One Response to “Memorial Tree”

  1. Eric Schultz Says:

    The idea of a memorial tree is nice, and it’s good to involve everyone in such a walk. It sounds like a nice, positive thing to do to commemorate those who aren’t with us anymore. Also, some people transplant baby tree seedlings to commemorate loved ones who have passed away. Trees are a nice living part of the landscape, usually living on much longer than we do. They keep on producing air to breathe and they filter out CO2 for decades or even centuries, for future generations to benefit from, and that’s a good thing. Long after trees need people to care for them, they help take care of us all.

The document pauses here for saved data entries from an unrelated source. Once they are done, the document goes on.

Lemma bits2bytes_bytes2bits (data : bytes) :
  bits2bytes (bytes2bits data) = Ok data.
Proof.
  induction data as [|b data IH]; [done|].
  unfold bytes2bits in *. rewrite bind_cons. unfold byte2bits at 1.
  pose proof (Byte.of_bits_to_bits b) as Hb.
  destruct (Byte.to_bits b) as (b0 & b1 & b2 & b3 & b4 & b5 & b6 & b7).
  simpl. rewrite IH. simpl. by rewrite Hb.
Qed.

Lemma bytes2bits_bits2bytes (bits : list bool) (data : bytes) :
  bits2bytes bits = Ok data →
  bytes2bits data = bits ∧ length bits = (8 * length data)%nat.
Proof.
  revert bits. induction data as [|b data IH]; intros bits Hb.
  - destruct bits as [|? [|? [|? [|? [|? [|? [|? [|? bits]]]]]]]];
      simpl in Hb; try done.
    destruct (bits2bytes bits); done.
  - destruct bits as [|b7 [|b6 [|b5 [|b4 [|b3 [|b2 [|b1 [|b0 bits]]]]]]]];
      simpl in Hb; try done.
    destruct (bits2bytes bits) as [data'|] eqn:E; [|done].
    simpl in Hb. injection Hb as <- <-.
    destruct (IH bits E) as [IH1 IH2].
    unfold bytes2bits in *. rewrite bind_cons. unfold byte2bits at 1.
    rewrite Byte.to_bits_of_bits.
    simpl. rewrite IH1. split; [done|]. rewrite IH2. lia.
Qed.

Lemma bits2bytes_Ok (bits : list bool) :
  (length bits `mod` 8 = 0)%nat → ∃ data, bits2bytes bits = Ok data.
Proof.
  intros Hl. remember (length bits `div` 8)%nat as k eqn:Hk.
  revert bits Hl Hk. induction k as [|k IH]; intros bits Hl Hk.
  - assert (length bits = 0%nat) as Hz.
    { pose proof (Nat.div_mod_eq (length bits) 8). lia. }
    destruct bits; [|done]. by exists [].
  - assert (length bits = (8 + 8 * k)%nat) as Hz.
    { pose proof (Nat.div_mod_eq (length bits) 8). lia. }
    destruct bits as [|b7 [|b6 [|b5 [|b4 [|b3 [|b2 [|b1 [|b0 bits]]]]]]]];
      simpl in Hz; try lia.
    destruct (IH bits) as [data Hd].
    + simpl in Hz. replace (length bits) with (k * 8)%nat by lia.
      apply Nat.Div0.mod_mul.
    + simpl in Hz. replace (length bits) with (k * 8)%nat by lia.
      by rewrite Nat.div_mul.
    + eexists. simpl. rewrite Hd. simpl. done.
Qed.

Section lawful.
Context {U : Type}.

Lemma Bitwise_build_parse {A} (subcon : Construct bool A) `{!Lawful subcon} :
  build_parse_law (Bitwise subcon)
    (λ ctx obj, valid subcon ctx obj
                && bool_decide (_sizeof subcon `mod` 8 = 0)%nat).
Proof.
  intros ctx obj [Hv Hs%bool_decide_eq_true]%andb_true_iff.
  destruct (build_parse subcon ctx obj Hv) as (bits & Hb & Hl & Hp).
  destruct (bits2bytes_Ok bits) as [data Hd]; [by rewrite Hl|].
  destruct (bytes2bits_bits2bytes _ _ Hd) as [Hbits Hlen].
  assert (length data = (_sizeof subcon `div` 8)%nat) as Hld.
  { rewrite <- Hl, Hlen, Nat.mul_comm. by rewrite Nat.div_mul. }
  exists data. simpl. rewrite Hb. simpl. rewrite Hd. simpl.
  rewrite decide_True by done. repeat split; [done|].
  intros rest. rewrite <- Hld, stream_read_app. simpl.
  rewrite Hbits. specialize (Hp []). rewrite app_nil_r in Hp.
  by rewrite Hp.
Qed.

Lemma Bitwise_parse_sizeof {A} (subcon : Construct bool A) :
  parse_sizeof_law (Bitwise subcon).
Proof.
  intros ctx stream obj rest. simpl. intros Hp. result_inv. by read_inv.
Qed.

#[global] Instance Bitwise_lawful {A} (subcon : Construct bool A)
    `{!Lawful subcon} : Lawful (Bitwise subcon) :=
  {| valid ctx obj := valid subcon ctx obj
                      && bool_decide (_sizeof subcon `mod` 8 = 0)%nat;
     build_parse := Bitwise_build_parse subcon;
     parse_sizeof := Bitwise_parse_sizeof subcon |}.

Lemma Struct_nil_build_parse : build_parse_law (@Struct_nil U) (λ _ _, true).
Proof. intros ctx [] _. by exists []. Qed.

Lemma Struct_nil_parse_sizeof : parse_sizeof_law (@Struct_nil U).
Proof. intros ctx stream obj rest. simpl. intros [= <- <-]. split; [lia|done]. Qed.

#[global] Instance Struct_nil_lawful : Lawful (@Struct_nil U) :=
  {| valid _ _ := true;
     build_parse := Struct_nil_build_parse;
     parse_sizeof := Struct_nil_parse_sizeof |}.

Lemma Struct_cons_build_parse {A B} `{InContext A} name
    (subcon : Construct U A) (rest : Construct U B)
    `{!Lawful subcon, !Lawful rest} :
  build_parse_law (Struct_cons (Rename name subcon) rest)
    (λ ctx obj, valid subcon ctx obj.1
                && valid rest (in_context name obj.1 ctx) obj.2).
Proof.
  intros ctx [subobj obj] [Hv1 Hv2]%andb_true_iff. simpl in *.
  destruct (build_parse subcon ctx subobj Hv1) as (data1 & Hb1 & Hl1 & Hp1).
  destruct (build_parse rest _ obj Hv2) as (data2 & Hb2 & Hl2 & Hp2).
  exists (data1 ++ data2). rewrite Hb1. simpl. rewrite Hb2. simpl.
  repeat split; [rewrite length_app; lia|].
  intros stream. rewrite <- app_assoc, Hp1. simpl. by rewrite Hp2.
Qed.

Lemma Struct_cons_parse_sizeof {A B} `{InContext A} name
    (subcon : Construct U A) (rest : Construct U B)
    `{!Lawful subcon, !Lawful rest} :
  parse_sizeof_law (Struct_cons (Rename name subcon) rest).
Proof.
  intros ctx stream obj stream'. simpl. intros Hp. result_inv.
  match goal with
  | H1 : _parse subcon _ _ = _, H2 : _parse rest _ _ = _ |- _ =>
      apply (parse_sizeof subcon) in H1 as [Hl1 ->];
      apply (parse_sizeof rest) in H2 as [Hl2 ->]
  end.
  rewrite length_drop in Hl2. rewrite drop_drop. split; [lia|done].
Qed.

#[global] Instance Struct_cons_lawful {A B} `{InContext A} name
    (subcon : Construct U A) (rest : Construct U B)
    `{!Lawful subcon, !Lawful rest}
  : Lawful (Struct_cons (Rename name subcon) rest) :=
  {| valid ctx obj := valid subcon ctx obj.1
                      && valid rest (in_context name obj.1 ctx) obj.2;
     build_parse := Struct_cons_build_parse name subcon rest;
     parse_sizeof := Struct_cons_parse_sizeof name subcon rest |}.

End lawful.

Section lawful_adapters.
Context {U A : Type} (subcon : Construct U A) `{!Lawful subcon}.

Lemma Const_build_parse `{EqDecision A} (value : A) :
  build_parse_law (Const value subcon)
    (λ ctx obj, bool_decide (obj = Some value) && valid subcon ctx value).
Proof.
  intros ctx obj [->%bool_decide_eq_true Hv]%andb_true_iff.
  destruct (build_parse subcon ctx value Hv) as (data & Hb & Hl & Hp).
  exists data. simpl. rewrite decide_True by auto. rewrite Hb. simpl.
  repeat split; [done|]. intros rest. rewrite Hp. simpl.
  by rewrite decide_True.
Qed.

Lemma Const_parse_sizeof `{EqDecision A} (value : A) :
  parse_sizeof_law (Const value subcon).
Proof.
  intros ctx stream obj rest. simpl. intros Hp. result_inv.
  case_decide; result_inv. by eapply (parse_sizeof subcon).
Qed.
(* ===== verification/Prelude.v ===== *)
(** * Verification library for kelinode (v2node)

    kelinode is the agent that runs on a proxy server. It asks a control panel
    for its nodes and their users, builds an Xray core from them, limits and counts
    the traffic of each user, reports it, and keeps all of this in step with the
    panel while connections come and go. This library models the program's own
    logic as Rocq definitions, one file per part, and proves what makes each part
    correct. A file [X.v] holds definitions and the lemmas that are part of their
    interface; [XProps.v] holds the theorems about them and the concrete runs at
    which their hypotheses hold ([Module Examples]).

    ** Conventions

    - Go integers are [Z]; where the code can overflow, the wrap-around
      ([wrap64]) or the saturation is written out, and the bounds are theorems or
      explicit hypotheses ([i64]).
    - Strings are Coq strings read as bytes (GoStrings.v has the functions of
      package strings, FilePath.v those of path/filepath, GoText.v fields, lines
      and numbers, UrlForm.v and UrlEscape.v the encodings of net/url); a nil
      slice or map is
      [None] where the code tells it from an empty one.
    - Maps are [gmap]; ranging over a map goes in the order of a [RangeOrder], any
      enumeration of the map, so that no theorem depends on Go's order.
    - Errors are [result]; a call that does not return, because it panics or waits
      for ever, is [None] of the outer option. Action.v is the state monad with both
      that the life of a controller is written in. Where the two ends differ for what
      comes later, they are values of their own ([MachineStatus.Returns],
      [Services.Outcome]). Whether the goroutines of a realtime client come to their
      end, for which closing it waits, is an input ([clientEnds], [clientsEnd]);
      RealtimeClientProps.v shows when they do.
    - Objects that are shared (traffic storages, links, controllers) live in a
      store and are known by numbers, so that aliasing is in the model.
    - Code that is not in the repository (Xray, iptables, viper, the replies of the
      panel, the edge agent, the ACME authority, key generation, what the operating
      system reports) is a type class or a record of answers; what is relied on is stated as the
      laws of a second class and proved for an example instance.
    - What other goroutines do during an operation is an argument of it: a list of
      arrivals, events or rounds. Recursion is structural, on such lists or on the
      data; fuel is used in [Iptables.deleteJumps], for a loop that the code ends
      by the deadline of its context (None when it was not reached), in
      [PortForward.chunkMatchers], where the number of ports is enough because
      each round takes one at least, and in [Inbound.formatBase36], where 13
      digits are enough for 64 bits.

    ** Parts

    Users and limits.
    - Limiter.v (limiter/): the device, address and speed limits of a connection
      ([CheckLimit]), the online report and its commitment. LimiterProps.v: the
      admitted devices stay within the limit, exactly when a connection is
      rejected, and every history of operations refines a table of users.
    - LimiterSteps.v (limiter/limiter.go): the same check and commitment as sequences
      of steps on shared maps, which interleave as a schedule says.
      LimiterStepsProps.v: run alone they are the operations of Limiter.v.
      LimiterRaceProps.v: users do not disturb each other.
      LimiterOnlineProps.v: what is listed was let in, and the schedules on which
      the device limit does not hold.
    - UserSync.v (node/user.go, user_delta.go, user_sync_state.go, task.go): lists,
      deltas and the synchronisation of controller, limiter and core.
      UserSyncProps.v: after a synchronisation all three hold the panel's table.
    - Panel.v, Json.v (api/v2board): the data of the panel.
    - PanelClient.v (api/v2board, node/controlplane_panel_adapter.go): the client
      with its etags and hashes, the adapter that finds out what the panel
      supports, and the reports. PanelClientProps.v: a node that is returned can
      be started, a configuration is returned once, the report is exact.

    Traffic.
    - Traffic.v (common/counter, part of core/user.go): counters, slices and their
      rollback, against bytes that are counted in between. TrafficProps.v: every
      byte of a user of the node is accepted by the panel or still counted.
    - EdgeTraffic.v (node/edge_traffic.go): what the edge agent counted.
    - EdgeClient.v (agent/edge/client.go, cmd/edge.go): the client of that agent, which
      implements the interfaces of EdgeTraffic.v and EdgeSidecar.v.
      EdgeClientProps.v: the form of a sidecar is its specification, and what is
      drained is reported or given back, once, up to the first record that the
      agent does not take.
    - Report.v (node/user.go): the report task, with all that happens while it
      waits. ReportProps.v: it conserves bytes, but for the records of the edge
      agent that are not taken back, and commits the devices that the panel
      accepted.

    The core and its connections.
    - Inbound.v (core/inbound.go, outbound.go), CustomRouting.v (core/custom.go): the
      configuration of Xray. CustomRoutingProps.v: rules lead somewhere and stay
      with their node.
    - CoreBuild.v (core/core.go): the configuration of the instance and starting it.
      CoreBuildProps.v: a core takes over what it started, with its users.
    - Core.v (core/core.go, node.go, user.go): nodes and users of the core.
      CoreProps.v: users refine a table, a deleted user leaves nothing, and the
      users that an inbound configures itself are not mistaken for users of the
      panel.
    - Links.v, Dispatcher.v (core/app/dispatcher): link managers; admission,
      counting, sniffing and routing of a connection. FakeDNS.v: the sniffers and
      what a fake DNS engine changes. DispatcherProps.v: what an
      admitted or rejected connection leaves, that deleting a user shuts its
      connections when they were admitted one after another, with links that
      arrive meanwhile, and that sniffing ends and keeps the stream.

    Nodes and machines.
    - Task.v (common/task/task.go): the periodic task as a step relation.
      TaskProps.v: no panic and no two executions at once, quiet after Close.
    - Lifecycle.v (node/controller.go, task.go, the registry of limiter.go): a
      controller from preparation to its end. Certs.v: the files of its
      certificate. Lego.v (node/lego.go) implements the interface of Certs.v with
      an account and certificates of an authority on a disk that can fail;
      LegoProps.v: an account is registered once, a certificate asked for once
      and replaced, with its key, when less than 31 days are left. LifecycleProps.v proves the interface [ControllerLaws] of
      Machine.v for it, StartProps.v what starting, replacing and closing promise.
    - Machine.v (node/node.go, machine.go, info_fetch.go): the nodes of a machine,
      created, reconciled and closed, against the interface [ControllerOps].
      MachineProps.v: what runs is what is listed, reconciling converges and gives
      what building from scratch gives.
    - MachineProfiles.v (node/machine_profiles.go): profiles resolved into nodes.
    - Realtime.v (node/realtime.go, machine_realtime.go): the options, queues and
      workers of the connection to the panel. RealtimeProps.v: on every schedule
      the messages are answered in order, and each is answered. RealtimeClient.v:
      the loop that dials, serves and dials again, as a step relation over what
      the network and the owner do. RealtimeClientProps.v: one connection at a
      time, nothing written or delivered twice, and what Close waits for.
    - EdgeSidecar.v (node/edge_sidecar.go): the processes beside the core.
    - Subproxy.v, SubproxyManager.v (agent/subproxy/manager.go): the proxy for
      subscription links, its certificates, and the manager of its servers;
      UrlEscape.v has the encoding of paths. Launching a server, its binding of the
      address, its failing and the report of that are steps of their own.
      SubproxyProps.v: subscriptions pass whole, and after [Apply] the server of the
      configuration is the one that will listen, and alone unless a failure was
      reported late.
    - PortForward.v, Iptables.v (node/port_forward.go, port_forward_status.go): the
      redirections of port hopping and putting them in place. Their properties:
      redirections are unambiguous and complete, and a repair is effective.
      Rules.v (cmd/rules.go): the commands that show, repair and remove them.
      RulesProps.v: what they leave in the tables.

    The process.
    - Conf.v (conf/): the configuration file in both formats. ConfProps.v: what is
      loaded is valid and normalised.
    - Server.v (cmd/server.go): the main loop with reloads. ServerProps.v: what runs
      after a reload, and that a broken file ends the process.
    - MachineStatus.v (cmd/machine_status.go, machine_realtime.go): the reporter of the
      machine's status and the realtime connections, of which there is one for
      the configuration, and a round of reports. SystemSampler.v
      (cmd/machine_system.go): what is reported; its bounds are theorems.
    - SelfUpdate.v (cmd/self_update.go): upgrades that a panel asks for.
      SelfUpdateProps.v reads the command with the quoting rules of the shell.
    - RuntimeSettings.v, Health.v (cmd/runtime.go, health.go): the limits of the runtime
      and the health port; HealthProps.v: they follow the configuration.
    - Services.v (cmd/server.go): the loop of Server.v together with these services.
      ServicesProps.v: in every state of the loop nodes, services and health
      belong to one configuration, and the end of the process leaves none, or
      hangs at the realtime clients of the machine.

    ** Behaviour that the theorems show and that looks unintended

    Lockout after a dynamic limit expires ([CheckLimit_expiry_lockout]);
    simultaneous connections that are all let in ([race_admits_all]), devices
    that a rejected call or a report forgets ([rejected_forgets],
    [reported_forgets]) and that count nowhere during a report
    ([report_window]); a
    rejected connection drops a pending device
    ([CheckLimit_udp_reject_drops_pending]); a failed synchronisation is not
    repeated ([sync_failure_sticks]); stale controllers after a failed
    reconciliation ([reconcile_error_stale]); a restarted task stopped by its old
    loop ([restart_lost]); error pages taken for configurations
    ([error_reply_reloads]); shared nodes of two machines ([shared_node_refused]);
    racing first connections ([first_links_race]); sniffers given up early
    ([needMore_lost]); custom outbounds that do not build
    ([unbuilt_outbound_shuts]); broken files ([broken_file_crashes]); a server of
    challenges that is forgotten ([failure_leaks]); a server of subscriptions that is
    forgotten because of an older one ([stale_failure_survives_close]), and one that
    is said to run before it has its address ([running_unbound]); tokens that are encoded twice
    ([upstream_token]); a changed timeout that the reporter does not notice
    ([status_timeout_stale]); limits of the runtime that are not restored
    ([limit_not_restored]); certificates with placeholders in their names
    ([placeholder_reissued]), damaged ones ([RenewCert_exact]), and those whose key
    could not be written ([failed_key_sticks]); account files without a key
    ([empty_account_panics]); a Close that waits for the panel
    ([close_waits_for_panel]), and with it the end of the process ([signal_hangs]); a
    sniffer that is never asked ([sniffer_fakedns]).

    ** Not modelled

    Pure input and output: the sockets, HTTP, websocket and ACME connections
    themselves (their answers are inputs), log messages, signals, flags and the
    registration of commands (main.go, cmd/cmd.go), the texts of times. Key
    generation and the formats of keys are an interface, the token buckets of
    common/rate are those of a library. Percentages and rates are exact where
    the program rounds them to a float. The protocol sniffers, pipes and
    transports are Xray's. Interleavings inside the checks and reports of the
    limiter, traffic counting, link closing and reporting are modelled; the other
    operations of the limiter, which tasks of the controller call, are one step
    each. Left out as well are the settings of HTTP clients (dial and idle
    timeouts), log levels, and functions that only log and call another.
    common/crypt, common/exec and common/systime are not used by the program;
    tools/quicbaseline is a benchmark, core/distro a list of imports, and
    core/app/dispatcher/config.pb.go is generated. *)

From stdpp Require Export base gmap strings list fin_maps sorting.
From Stdlib Require Export ZArith Lia.
(** The settings that are taken over before anything can fail. *)
Definition generalFromV2 (cfg : configV2) (p : Conf) : Conf :=
  let log := cf_Log p in
  let realtime := cf_Realtime p in
  let enabled := ma_Enabled (v2_Machine cfg) || negb (bool_decide (ma_Profiles (v2_Machine cfg) = [])) in
  mkConf
    (mkLogConfig (orTrimmed (lg_Level (v2_Log cfg)) (Level log))
       (orTrimmed (kn_LogLevel (v2_Kernel cfg)) (CoreLevel log))
       (orTrimmed (lg_Output (v2_Log cfg)) (Output log))
       (orTrimmed (lg_Access (v2_Log cfg)) (Access log)))
    (cf_Nodes p)
    (mkMachineConfig enabled
       (match ma_ContinueOnError (v2_Machine cfg) with
        | Some b => b
        | None => if enabled then true else ContinueOnError (cf_Machine p)
        end)
       (Profiles (cf_Machine p)))
    (cf_Agent p)
    (mkDNSConfig (normalizeStringList (kn_DNSServers (v2_Kernel cfg)))
       (TrimSpace (kn_IPStrategy (v2_Kernel cfg))))
    (v2_Pprof cfg) (v2_Health cfg)
    (mkRuntimeConfig (TrimSpace (rt_GoMemLimit (v2_Runtime cfg))) (rt_GOGC (v2_Runtime cfg))
       (rt_AutoHY2PortForward (v2_Runtime cfg)))
    (mkRealtimeConfig
       (default (rc_Enabled realtime) (re_Enabled (v2_Realtime cfg)))
       (orTrimmed (re_URL (v2_Realtime cfg)) (rc_URL realtime))
       (orPositive (re_PingInterval (v2_Realtime cfg)) (PingInterval realtime))
       (orPositive (re_ReconnectInterval (v2_Realtime cfg)) (ReconnectInterval realtime)))
    (cf_Edge p).

Definition withProfiles (profiles : list MachineProfileConfig) (agent : SubscriptionProxyConfig)
    (edge : EdgeConfig) (p : Conf) : Conf :=
  mkConf (cf_Log p) (cf_Nodes p)
    (mkMachineConfig (mc_Enabled (cf_Machine p)) (ContinueOnError (cf_Machine p)) profiles)
    agent (cf_DNS p) (PprofPort p) (HealthPort p) (cf_Runtime p) (cf_Realtime p) edge.

Definition withNodes (nodes : list NodeConfig) (p : Conf) : Conf :=
  mkConf (cf_Log p) nodes (cf_Machine p) (cf_Agent p) (cf_DNS p) (PprofPort p) (HealthPort p)
    (cf_Runtime p) (cf_Realtime p) (cf_Edge p).

(** [loadFromV2], once viper has decoded the file into [cfg]. The receiver is
    changed step by step, also when the result is an error. *)
Definition loadFromV2 (cfg : configV2) (p : Conf) : Conf * option GoError :=
  let p := generalFromV2 cfg p in
  let panel := v2_Panel cfg in
  let baseAPIHost := TrimSpace (pn_URL panel) in
  let baseToken := TrimSpace (pn_Token panel) in
  let baseTimeout := pn_Timeout panel in
  let baseConfigDir := NormalizeConfigDir (kn_ConfigDir (v2_Kernel cfg)) in
  match profilesFromV2 baseAPIHost baseToken baseTimeout (ma_Profiles (v2_Machine cfg)) with
  | None => (p, Some (errorf "config v2 machine profiles require url, token and machine_id"))
  | Some profiles =>
      let p := withProfiles profiles (subscriptionProxyFromV2 (v2_Agent cfg))
                 (mkEdgeConfig (ed_Enabled (v2_Edge cfg)) (TrimSpace (ed_URL (v2_Edge cfg)))
                    (ed_Timeout (v2_Edge cfg))) p in
      match v2_Nodes cfg with
      | [] =>
          match profiles with
          | _ :: _ => (withNodes [] p, None)
          | [] =>
              if bool_decide (baseAPIHost = "") || bool_decide (baseToken = "") || (pn_NodeID panel <=? 0)
              then (p, Some (errorf "config v2 requires panel.url, panel.token and panel.node_id when nodes is empty"))
              else (withNodes [mkNodeConfig baseAPIHost (pn_NodeID panel) baseToken (pn_MachineID panel)
                                 baseTimeout baseConfigDir] p, None)
          end
      | rows =>
          match nodesFromV2 baseAPIHost baseToken baseTimeout (pn_MachineID panel) baseConfigDir
                  (1 <? Z.of_nat (length rows)) rows with
          | None => (p, Some (errorf "config v2 nodes entries require node_id and inherit or define url/token"))
          | Some nodes => (withNodes nodes p, None)
          end
      end
  end.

    Have a merry, peaceful Christmas season. In spite of everything, you can still find goodness and sweetness in times following a loss. Enjoy what’s good, and be glad for it, etc. Unfortunately, when special times like holidays and birthdays coincide with sad losses, there can be a lingering mood afterward, which can suddenly jolt you all over again. It’s sort of like an LP record with a particularly pronounced scratch that pops out in the middle of everthing. As the record progresses along, you can still hear something of that pop as the groove passes by that same spot, but it gets softer with each revolution of the turntable. Each year as you pass through certain dates and weeks, you can feel a lot of the same things that we did the first time, but it will get better. May you have better times really soon.